Personal Log Stardate 74033.8
Gul Dukat. I saw him. I talked to him. I bandied words with him. I feel sick. The one Cardassian most responsible for the rape of Bajor and the murder of its citizens, the one Cardassian I least wanted to meet (or is it most wanted to meet?), is sitting in his ship directly in front me.

Does Starfleet even know how this twists me? Does it know that I want to avenge the murder of millions? How I can I let him be? How can I let him escape justice?

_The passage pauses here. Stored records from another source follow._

Definition accept_inbound_for_admission (policy : BoundedTransportPolicy) (profile : TransportProfile)
    (m : EnvelopeMetadata) (admission : InboundAdmission) (expectation : ReceiveExpectation)
  : result TransportContractError AcceptedInboundEnvelope :=
  _ ← validate_metadata policy profile m;
  _ ← validate_envelope_capabilities profile (ia_capabilities admission) m;
  _ ← guard_err (negb (bool_decide (message_class m ∈ allowed_message_classes expectation))) WrongMessageClass;
  _ ← guard_err (negb (sequence m =? expected_sequence expectation)) SequenceMismatch;
  _ ← guard_err (negb (bool_decide (meta_session_id m = ia_session_id admission))) SessionEvidenceMismatch;
  _ ← guard_err (negb (bool_decide (meta_peer_identity m = ia_peer_identity admission))) PeerEvidenceMismatch;
  n ← ok_or (try_unsigned usize_bits (declared_size m)) DeclaredSizeUnrepresentable;
  Ok (mkAccepted m n).

Definition accept_inbound (policy : BoundedTransportPolicy) (profile : TransportProfile) (m : EnvelopeMetadata)
    (b : SessionBinding) (expectation : ReceiveExpectation) : result TransportContractError AcceptedInboundEnvelope :=
  admission ← InboundAdmission_from_binding b (now_epoch_seconds expectation);
  accept_inbound_for_admission policy profile m admission expectation.

(** ** Receiving through an adapter *)

(** [TransportPeer]: a concrete adapter. A payload is read into the slice it
    is given, so it cannot change its length. *)
Class TransportPeer (P Error : Type) := {
  profile_of : P -> TransportProfile;
  binding_of : P -> option SessionBinding;
  receive_metadata : P -> result Error (option EnvelopeMetadata) * P;
  receive_payload : P -> AcceptedInboundEnvelope -> list Z -> result Error Z * list Z * P;
  receive_payload_len : forall p a dest, length (snd (fst (receive_payload p a dest))) = length dest
}.

Inductive BoundedReceiveError (Error : Type) :=
| Adapter (e : Error)
| Contract (e : TransportContractError).
Arguments Adapter {Error} e.
Arguments Contract {Error} e.

Definition receive_bounded {P Error : Type} `{TransportPeer P Error} (p : P) (policy : BoundedTransportPolicy)
    (expectation : ReceiveExpectation) : result (BoundedReceiveError Error) (option InboundEnvelope) * P :=
  match binding_of p with
  | None => (Err (Contract MissingAdmissionBinding), p)
  | Some b =>
    match InboundAdmission_from_binding b (now_epoch_seconds expectation) with
    | Err e => (Err (Contract e), p)
    | Ok admission =>
      match receive_metadata p with
      | (Err e, p) => (Err (Adapter e), p)
      | (Ok None, p) => (Ok None, p)
      | (Ok (Some m), p) =>
        match accept_inbound_for_admission policy (profile_of p) m admission expectation with
        | Err e => (Err (Contract e), p)
        | Ok accepted =>
          match receive_payload p accepted (repeat 0 (Z.to_nat (allocation_size accepted))) with
          | (Err e, _, p) => (Err (Adapter e), p)
          | (Ok actual, payload, p) =>
            if negb (actual =? allocation_size accepted)
            then (Err (Contract (PayloadLengthMismatch (allocation_size accepted) actual)), p)
            else (Ok (Some (mkInbound (acc_metadata accepted) payload)), p)
          end
        end
      end
    end
  end.

(** ** The outbound queue *)

Record BoundedQueue := mkQueue {
  q_profile : TransportProfile; q_policy : BoundedTransportPolicy; queued_bytes : Z; q_messages : list OutboundEnvelope
}.

Definition BoundedQueue_new (profile : TransportProfile) (policy : BoundedTransportPolicy) : BoundedQueue :=
  mkQueue profile policy 0 [].

Definition queue_push (q : BoundedQueue) (e : OutboundEnvelope) : result TransportContractError BoundedQueue :=
  _ ← validate (q_policy q) (q_profile q) e;
  _ ← guard_err (max_queued_messages (q_policy q) <=? len (q_messages q)) QueueMessageLimit;
  next_bytes ← ok_or (checked_add usize_bits (queued_bytes q) (len (out_payload e))) QueueByteLimit;
  _ ← guard_err (max_queued_bytes (q_policy q) <? next_bytes) QueueByteLimit;
  Ok (mkQueue (q_profile q) (q_policy q) next_bytes (q_messages q ++ [e])).

(** [pop]; the subtraction of the source would panic below zero, so it is
    checked. *)
Definition queue_pop (q : BoundedQueue) : option (option OutboundEnvelope * BoundedQueue) :=
  match q_messages q with
  | [] => Some (None, q)
  | e :: messages =>
    bytes ← checked_sub (queued_bytes q) (len (out_payload e));
    Some (Some e, mkQueue (q_profile q) (q_policy q) bytes messages)
  end.

(** ** The frame bound of a lane *)

Definition AUDIO_PRIORITY_MAX_FRAME_BYTES : Z := 64 * 1024.

Definition lane_max_frame_bytes (r : LaneRole) (policy : BoundedTransportPolicy) : Z :=
  match r with
  | Control | BulkAux => max_control_payload_bytes policy
  | Video => max_media_payload_bytes policy
  | AudioOutput => AUDIO_PRIORITY_MAX_FRAME_BYTES
  | InputCursor => max_input_payload_bytes policy
  | Microphone =>
    MICROPHONE_HEADER_SIZE
    + (if MICROPHONE_PCM_BYTES <? MAX_MICROPHONE_OPUS_BYTES then MAX_MICROPHONE_OPUS_BYTES else MICROPHONE_PCM_BYTES)
  end.

(** ** What the checks accept *)

Lemma identity_Ok v u : validate_transport_identity v = Ok u <-> 1 <= blen v <= MAX_TRANSPORT_IDENTITY_BYTES.
Proof.
  unfold validate_transport_identity. destruct u.
  destruct (Z.eqb_spec (blen v) 0), (Z.ltb_spec MAX_TRANSPORT_IDENTITY_BYTES (blen v)); unfold blen in *; split; done || lia.
Qed.

(** The role and grant evidence of an admitted peer agree. *)
Definition peer_matches (p : AuthenticatedPeer) (g : GrantBindingEvidence) : Prop :=
  match peer_role p with
  | Client => peer_ident p = gr_client_identity g
  | Host => peer_ident p = gr_host_identity g
  | Gateway => True
  end.

Lemma peer_grant_Ok p g u : validate_peer_grant_evidence p g = Ok u <-> peer_matches p g.
Proof.
  destruct u. unfold validate_peer_grant_evidence, peer_matches.
  destruct (peer_role p); rewrite ?guard_err_Ok, ?negb_false_iff, ?bool_decide_eq_true; done.
Qed.

Definition admitted (b : SessionBinding) (now : Z) : Prop :=
  bd_authorization b = AuthAuthorized /\ now < gr_expires_at (bd_grant b) /\
  bd_session_id b = gr_session_id (bd_grant b) /\ peer_matches (bd_peer b) (bd_grant b).

Lemma validate_admission_Ok b now u : validate_admission b now = Ok u <-> admitted b now.
Proof.
  unfold validate_admission, admitted. destruct u. rewrite !unit_bind_Ok, !guard_err_Ok, peer_grant_Ok.
  rewrite !negb_false_iff, !bool_decide_eq_true, Z.leb_gt. tauto.
Qed.

(** The negotiated capabilities an envelope needs. *)
Definition negotiated_for (profile : TransportProfile) (c : NegotiatedCapabilities) (m : EnvelopeMetadata) : Prop :=
  (profile_capability profile ∈ c) /\ (CAPABILITY_RELIABLE_STREAM ∈ c) /\
  (delivery m = EncryptedDatagram -> CAPABILITY_ENCRYPTED_DATAGRAM ∈ c).

Lemma capabilities_Ok profile c m u : validate_envelope_capabilities profile c m = Ok u <-> negotiated_for profile c m.
Proof.
  unfold validate_envelope_capabilities, validate_negotiated_capabilities, negotiated_for, contains_name, supports_all.
  destruct u. rewrite unit_bind_Ok, !guard_err_Ok, !orb_false_iff, andb_false_iff, !negb_false_iff, !bool_decide_eq_true.
  rewrite bool_decide_eq_false. split.
  - intros (((? & ?) & _) & Hd). split_and!; [done..|]. intros E. destruct Hd as [Hd|Hd]; [done|]. destruct (decide (CAPABILITY_ENCRYPTED_DATAGRAM ∈ c)); done.
  - intros (? & ? & Hd). split_and!; [done..|set_solver|]. destruct (delivery m); [by left|right; auto].
Qed.

(** The metadata a policy admits. *)
Definition metadata_ok (policy : BoundedTransportPolicy) (profile : TransportProfile) (m : EnvelopeMetadata) : Prop :=
  class_matches (message_class m) (reliability m) = true /\
  (delivery m = EncryptedDatagram -> profile = Quic /\ reliability m = MediaLowLatency) /\
  1 <= blen (meta_session_id m) <= MAX_TRANSPORT_IDENTITY_BYTES /\
  1 <= blen (meta_peer_identity m) <= MAX_TRANSPORT_IDENTITY_BYTES /\
  declared_size m <= maximum_for policy m.

Lemma declared_width m : in_width 32 (declared_size m) -> try_unsigned usize_bits (declared_size m) = Some (declared_size m).
Proof. intros H. apply try_unsigned_in. unfold in_width, usize_bits in *. pow2. lia. Qed.

Lemma metadata_Ok policy profile m u : in_width 32 (declared_size m) ->
  validate_metadata policy profile m = Ok u <-> metadata_ok policy profile m.
Proof.
  intros Hw. unfold validate_metadata, metadata_ok. destruct u. rewrite declared_width by done.
  rewrite !unit_bind_Ok, guard_err_Ok, negb_false_iff, !identity_Ok. cbn [ok_or mbind result_bind].
  rewrite guard_err_Ok, Z.ltb_ge.
  assert ((match delivery m with
    | ReliableStream => Ok tt
    | EncryptedDatagram =>
      _ ← guard_err (negb (bool_decide (profile = Quic))) DeliveryNotAvailableForProfile;
      guard_err (negb (bool_decide (reliability m = MediaLowLatency))) DeliveryClassMismatch
    end = Ok tt) <-> (delivery m = EncryptedDatagram -> profile = Quic /\ reliability m = MediaLowLatency)) as ->; [|tauto].
  destruct (delivery m); [naive_solver|].
  rewrite unit_bind_Ok, !guard_err_Ok, !negb_false_iff, !bool_decide_eq_true. naive_solver.
Qed.

(** What an accepted envelope agrees with. *)
Definition envelope_ok (policy : BoundedTransportPolicy) (profile : TransportProfile) (b : SessionBinding)
    (expectation : ReceiveExpectation) (m : EnvelopeMetadata) : Prop :=
  metadata_ok policy profile m /\ negotiated_for profile (bd_capabilities b) m /\
  (message_class m ∈ allowed_message_classes expectation) /\ sequence m = expected_sequence expectation /\
  meta_session_id m = bd_session_id b /\ meta_peer_identity m = peer_ident (bd_peer b).

Lemma accept_Ok policy profile m b now expectation admission a : in_width 32 (declared_size m) ->
  InboundAdmission_from_binding b now = Ok admission ->
  accept_inbound_for_admission policy profile m admission expectation = Ok a <->
  envelope_ok policy profile b expectation m /\ a = mkAccepted m (declared_size m).
Proof.
  intros Hw Ha. unfold InboundAdmission_from_binding in Ha. inv_ok.
  unfold accept_inbound_for_admission, envelope_ok. cbn [ia_capabilities ia_session_id ia_peer_identity].
  rewrite !unit_bind_Ok, !guard_err_Ok, metadata_Ok, capabilities_Ok, !negb_false_iff, !bool_decide_eq_true, Z.eqb_eq by done.
  rewrite declared_width by done. cbn [ok_or mbind result_bind].
  split; [intros (? & ? & ? & ? & ? & ? & [= <-])|intros ((? & ? & ? & ? & ? & ?) & ->)]; split_and!; done.
Qed.

Lemma from_binding_Ok b now : (exists a, InboundAdmission_from_binding b now = Ok a) <-> admitted b now.
Proof.
  rewrite <- (validate_admission_Ok b now tt). unfold InboundAdmission_from_binding.
  destruct (validate_admission b now) as [[]|]; cbn [mbind result_bind]; [|naive_solver].
  split; [done|]. intros _. by eexists.
Qed.

(** A metadata record an adapter parses has a 32-bit declared size. *)
Definition typed_metadata {P Error : Type} `{TransportPeer P Error} (p : P) : Prop :=
  forall m, fst (receive_metadata p) = Ok (Some m) -> in_width 32 (declared_size m).

(** Nothing is allocated or read before it is admitted. Whatever adapter
    [receive_bounded] runs on: an envelope it returns came from metadata that
    the live admission (authorized, unexpired, of this session and peer role)
    and the expectation accept - class, delivery, negotiated capabilities,
    sequence, session, peer and size - and carries exactly the declared
    number of bytes; and the adapter is asked for a payload only after that
    acceptance, for exactly the declared size, which is within the policy. *)
Theorem receive_admits_before_reading (P Error : Type) (T : TransportPeer P Error) (p : P)
    (policy : BoundedTransportPolicy) (expectation : ReceiveExpectation) : typed_metadata p ->
  let '(res, p') := receive_bounded p policy expectation in
  let accepted b m := admitted b (now_epoch_seconds expectation) /\
    envelope_ok policy (profile_of (snd (receive_metadata p))) b expectation m /\
    fst (receive_metadata p) = Ok (Some m) /\ binding_of p = Some b in
  (forall env, res = Ok (Some env) ->
     exists b, accepted b (in_metadata env) /\ len (in_payload env) = declared_size (in_metadata env)) /\
  (p' = p \/ p' = snd (receive_metadata p) \/
   exists b m, accepted b m /\ declared_size m <= maximum_for policy m /\
     p' = snd (receive_payload (snd (receive_metadata p)) (mkAccepted m (declared_size m))
                 (repeat 0 (Z.to_nat (declared_size m))))).
Proof.
  intros Ht. unfold receive_bounded.
  destruct (binding_of p) as [b|] eqn:Eb; [|split; [done|by left]].
  destruct (InboundAdmission_from_binding b (now_epoch_seconds expectation)) as [admission|e] eqn:Ea; [|split; [done|by left]].
  assert (admitted b (now_epoch_seconds expectation)) as Had by (apply from_binding_Ok; by eexists).
  unfold typed_metadata in Ht. destruct (receive_metadata p) as [[[m|]|e] p1] eqn:Em; cbn [fst snd] in *;
    [|split; [done|by right; left]..].
  specialize (Ht m eq_refl).
  destruct (accept_inbound_for_admission policy (profile_of p1) m admission expectation) as [acc|e] eqn:Eacc;
    [|split; [done|by right; left]].
  apply (accept_Ok _ _ _ b (now_epoch_seconds expectation)) in Eacc as [Hok ->]; [|done..]. cbn [allocation_size acc_metadata].
  assert (admitted b (now_epoch_seconds expectation) /\ envelope_ok policy (profile_of p1) b expectation m /\
    @Ok Error _ (Some m) = Ok (Some m) /\ Some b = Some b) as Hacc by done.
  pose proof (receive_payload_len p1 (mkAccepted m (declared_size m)) (repeat 0 (Z.to_nat (declared_size m)))) as Hlen.
  destruct (receive_payload p1 _ _) as [[[actual|e] payload] p2] eqn:Ep; cbn [fst snd] in *.
  2:{ split; [done|]. right. right. exists b, m. split_and!; [done..|apply Hok|by rewrite Ep]. }
  assert (forall q : P, q = p2 -> q = p \/ q = p1 \/ exists b0 m0,
    (admitted b0 (now_epoch_seconds expectation) /\ envelope_ok policy (profile_of p1) b0 expectation m0 /\
     @Ok Error _ (Some m) = Ok (Some m0) /\ Some b = Some b0) /\ declared_size m0 <= maximum_for policy m0 /\
    q = snd (receive_payload p1 (mkAccepted m0 (declared_size m0)) (repeat 0 (Z.to_nat (declared_size m0))))) as Hread.
  { intros q ->. right. right. exists b, m. split_and!; [done..|apply Hok|by rewrite Ep]. }
  destruct (Z.eqb_spec actual (declared_size m)); cbn [negb]; (split; [|by apply Hread]); [|done].
  intros env [= <-]. exists b. split; [exact Hacc|]. cbn [in_metadata in_payload]. unfold len. rewrite Hlen, repeat_length.
  unfold in_width in Ht. lia.
Qed.
(** A plan changes what clients trust only when it was asked to.  It
    invalidates pins exactly when the directory was empty and material was to
    be ensured, or when a rekey was asked for over a complete pair that is not
    someone else's; it writes over someone else's pair only to adopt it, which
    keeps the key, and then the pair carries no marker and either adoption was
    asked for or the pair is one an old installer left; half a pair is refused
    under every request; a pair is kept as it is only when its certificate is
    valid; and after a plan was carried out, ensuring changes nothing. *)
Theorem plan_changes_trust_on_request (request : ProvisioningRequest) (s : MaterialState) :
  (is_partial s = true -> plan request s = Err IncompleteMaterial)
  /\ (forall p, plan request s = Ok p ->
        (invalidates_pins p = true <->
           (request = Ensure /\ is_absent s = true) \/ (request = Rekey /\ is_complete s = true /\ not_ours s = false))
        /\ (writes_material (action p) = true -> is_complete s = true -> not_ours s = true ->
              action p = AdoptAndRenew /\ ownership s = Some Foreign
              /\ (request = AdoptLegacy \/ legacy_arcen_self_signed s = true))
        /\ (writes_material (action p) = false ->
              request = Ensure /\ is_complete s = true /\ certificate_valid s = true)
        /\ clear_stale_staging p = stale_staging_present s && writes_material (action p))
  /\ (request <> Ensure -> forall e, plan request s = Err e -> e <> InvalidCertificate)
  /\ plan Ensure owned_valid = Ok (mkPlan KeepExisting false false).
Proof.
  destruct s as [c k o v x st lg]. split; [by destruct c, k|]. split.
  - intros p Hp. split; [by apply plan_invalidates|]. revert Hp. destruct request, c, k, v, x, lg; plan_cases.
  - split; [|done]. intros Hr e. destruct request, c, k; plan_cases.
Qed.

Lemma plan_changes_trust_on_request_witness :
  plan Rekey owned_valid = Ok (mkPlan ReplaceKeyAndCertificate false true)
  /\ plan Ensure (mkMaterial true true (Some Foreign) true false true true) = Ok (mkPlan AdoptAndRenew true false)
  /\ plan Ensure (mkMaterial true false (Some Owned) true false true true) = Err IncompleteMaterial.
Proof.
  split; [reflexivity|]. split; [reflexivity|].
  apply (plan_changes_trust_on_request Ensure (mkMaterial true false (Some Owned) true false true true)). reflexivity.
Defined.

But I realize there is nothing legally, ethically or realistically can do. As much I would love to blow him out of space, I am not sure the Avenger, as good as she is, could take on a Galor class battleship.
I have run into Cardassians before, but they had been the enemy both of Bajor and the Federation. This is the first time I have met them since the peace treaty. I don’t know what I should feel. Anger, hostility, caution, pessimism, doubt? I feel them all. Mostly though, it is mistrust I feel. Despite his calm smile, smug attitude. Dukat is worried about something, something about that ship he doesn’t want us to know.
I wonder what Lt. Kubus is feeling. After this is over, she and I will have a long chat over some hasperat. But for now, we have a job to do. I have to put these feelings aside and accomplish our mission.